(SOURCE RECORDS):
↓↓↓

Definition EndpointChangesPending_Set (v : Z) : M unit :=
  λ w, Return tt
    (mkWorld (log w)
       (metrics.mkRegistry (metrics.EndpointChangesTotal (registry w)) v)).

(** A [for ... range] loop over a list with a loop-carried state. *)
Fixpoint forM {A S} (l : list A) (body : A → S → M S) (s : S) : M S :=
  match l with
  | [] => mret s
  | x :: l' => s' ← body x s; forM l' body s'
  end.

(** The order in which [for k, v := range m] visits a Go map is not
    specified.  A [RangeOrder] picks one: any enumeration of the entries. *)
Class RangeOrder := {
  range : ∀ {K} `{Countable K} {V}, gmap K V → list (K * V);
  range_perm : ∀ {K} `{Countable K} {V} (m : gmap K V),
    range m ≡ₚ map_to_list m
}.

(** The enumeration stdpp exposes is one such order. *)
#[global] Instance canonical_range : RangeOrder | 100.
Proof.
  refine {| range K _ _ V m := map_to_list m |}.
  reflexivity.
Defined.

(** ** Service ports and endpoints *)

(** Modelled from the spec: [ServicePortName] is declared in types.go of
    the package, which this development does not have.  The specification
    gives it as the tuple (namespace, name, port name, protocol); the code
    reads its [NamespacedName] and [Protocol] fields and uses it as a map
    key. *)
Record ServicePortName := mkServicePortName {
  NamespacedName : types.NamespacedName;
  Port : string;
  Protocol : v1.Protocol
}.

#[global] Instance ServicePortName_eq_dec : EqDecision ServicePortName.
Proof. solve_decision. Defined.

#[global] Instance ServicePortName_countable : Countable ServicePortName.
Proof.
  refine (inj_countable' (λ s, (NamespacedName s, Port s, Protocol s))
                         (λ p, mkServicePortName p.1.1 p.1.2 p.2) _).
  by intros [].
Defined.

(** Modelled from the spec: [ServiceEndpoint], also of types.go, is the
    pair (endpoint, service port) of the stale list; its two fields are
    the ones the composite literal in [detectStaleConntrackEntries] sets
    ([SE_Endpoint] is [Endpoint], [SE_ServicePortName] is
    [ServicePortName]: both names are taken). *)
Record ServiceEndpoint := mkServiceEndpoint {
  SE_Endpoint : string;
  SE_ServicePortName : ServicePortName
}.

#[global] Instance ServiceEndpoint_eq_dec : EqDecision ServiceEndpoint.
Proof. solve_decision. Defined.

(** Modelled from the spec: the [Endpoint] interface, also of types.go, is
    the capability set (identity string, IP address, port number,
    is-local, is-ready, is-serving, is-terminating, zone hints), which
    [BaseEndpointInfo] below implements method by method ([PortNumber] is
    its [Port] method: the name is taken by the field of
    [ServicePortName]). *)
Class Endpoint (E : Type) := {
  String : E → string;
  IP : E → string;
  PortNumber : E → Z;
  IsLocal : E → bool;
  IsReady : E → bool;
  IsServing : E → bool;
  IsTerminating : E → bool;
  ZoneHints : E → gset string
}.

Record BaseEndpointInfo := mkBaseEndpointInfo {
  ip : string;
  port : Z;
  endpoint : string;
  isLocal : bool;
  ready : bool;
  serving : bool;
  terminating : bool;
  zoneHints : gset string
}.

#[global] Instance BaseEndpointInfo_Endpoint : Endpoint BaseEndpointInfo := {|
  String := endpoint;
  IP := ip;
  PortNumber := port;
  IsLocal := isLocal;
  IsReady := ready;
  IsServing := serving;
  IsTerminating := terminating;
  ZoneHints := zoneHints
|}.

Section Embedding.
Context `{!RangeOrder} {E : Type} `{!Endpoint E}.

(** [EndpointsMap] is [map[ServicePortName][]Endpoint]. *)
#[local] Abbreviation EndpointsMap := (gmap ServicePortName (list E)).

↑↑↑

An exact copy of all the material is what is needed.

(RESPONSE BOX):
Definition EndpointChangesPending_Set (v : Z) : M unit :=
  λ w, Return tt
    (mkWorld (log w)
       (metrics.mkRegistry (metrics.EndpointChangesTotal (registry w)) v)).

(** A [for ... range] loop over a list with a loop-carried state. *)
Fixpoint forM {A S} (l : list A) (body : A → S → M S) (s : S) : M S :=
  match l with
  | [] => mret s
  | x :: l' => s' ← body x s; forM l' body s'
  end.

(** The order in which [for k, v := range m] visits a Go map is not
    specified.  A [RangeOrder] picks one: any enumeration of the entries. *)
Class RangeOrder := {
  range : ∀ {K} `{Countable K} {V}, gmap K V → list (K * V);
  range_perm : ∀ {K} `{Countable K} {V} (m : gmap K V),
    range m ≡ₚ map_to_list m
}.

(** The enumeration stdpp exposes is one such order. *)
#[global] Instance canonical_range : RangeOrder | 100.
Proof.
  refine {| range K _ _ V m := map_to_list m |}.
  reflexivity.
Defined.

(** ** Service ports and endpoints *)

(** Modelled from the spec: [ServicePortName] is declared in types.go of
    the package, which this development does not have.  The specification
    gives it as the tuple (namespace, name, port name, protocol); the code
    reads its [NamespacedName] and [Protocol] fields and uses it as a map
    key. *)
Record ServicePortName := mkServicePortName {
  NamespacedName : types.NamespacedName;
  Port : string;
  Protocol : v1.Protocol
}.

#[global] Instance ServicePortName_eq_dec : EqDecision ServicePortName.
Proof. solve_decision. Defined.

#[global] Instance ServicePortName_countable : Countable ServicePortName.
Proof.
  refine (inj_countable' (λ s, (NamespacedName s, Port s, Protocol s))
                         (λ p, mkServicePortName p.1.1 p.1.2 p.2) _).
  by intros [].
Defined.

(** Modelled from the spec: [ServiceEndpoint], also of types.go, is the
    pair (endpoint, service port) of the stale list; its two fields are
    the ones the composite literal in [detectStaleConntrackEntries] sets
    ([SE_Endpoint] is [Endpoint], [SE_ServicePortName] is
    [ServicePortName]: both names are taken). *)
Record ServiceEndpoint := mkServiceEndpoint {
  SE_Endpoint : string;
  SE_ServicePortName : ServicePortName
}.

#[global] Instance ServiceEndpoint_eq_dec : EqDecision ServiceEndpoint.
Proof. solve_decision. Defined.

(** Modelled from the spec: the [Endpoint] interface, also of types.go, is
    the capability set (identity string, IP address, port number,
    is-local, is-ready, is-serving, is-terminating, zone hints), which
    [BaseEndpointInfo] below implements method by method ([PortNumber] is
    its [Port] method: the name is taken by the field of
    [ServicePortName]). *)
Class Endpoint (E : Type) := {
  String : E → string;
  IP : E → string;
  PortNumber : E → Z;
  IsLocal : E → bool;
  IsReady : E → bool;
  IsServing : E → bool;
  IsTerminating : E → bool;
  ZoneHints : E → gset string
}.

Record BaseEndpointInfo := mkBaseEndpointInfo {
  ip : string;
  port : Z;
  endpoint : string;
  isLocal : bool;
  ready : bool;
  serving : bool;
  terminating : bool;
  zoneHints : gset string
}.

#[global] Instance BaseEndpointInfo_Endpoint : Endpoint BaseEndpointInfo := {|
  String := endpoint;
  IP := ip;
  PortNumber := port;
  IsLocal := isLocal;
  IsReady := ready;
  IsServing := serving;
  IsTerminating := terminating;
  ZoneHints := zoneHints
|}.

Section Embedding.
Context `{!RangeOrder} {E : Type} `{!Endpoint E}.

(** [EndpointsMap] is [map[ServicePortName][]Endpoint]. *)
#[local] Abbreviation EndpointsMap := (gmap ServicePortName (list E)).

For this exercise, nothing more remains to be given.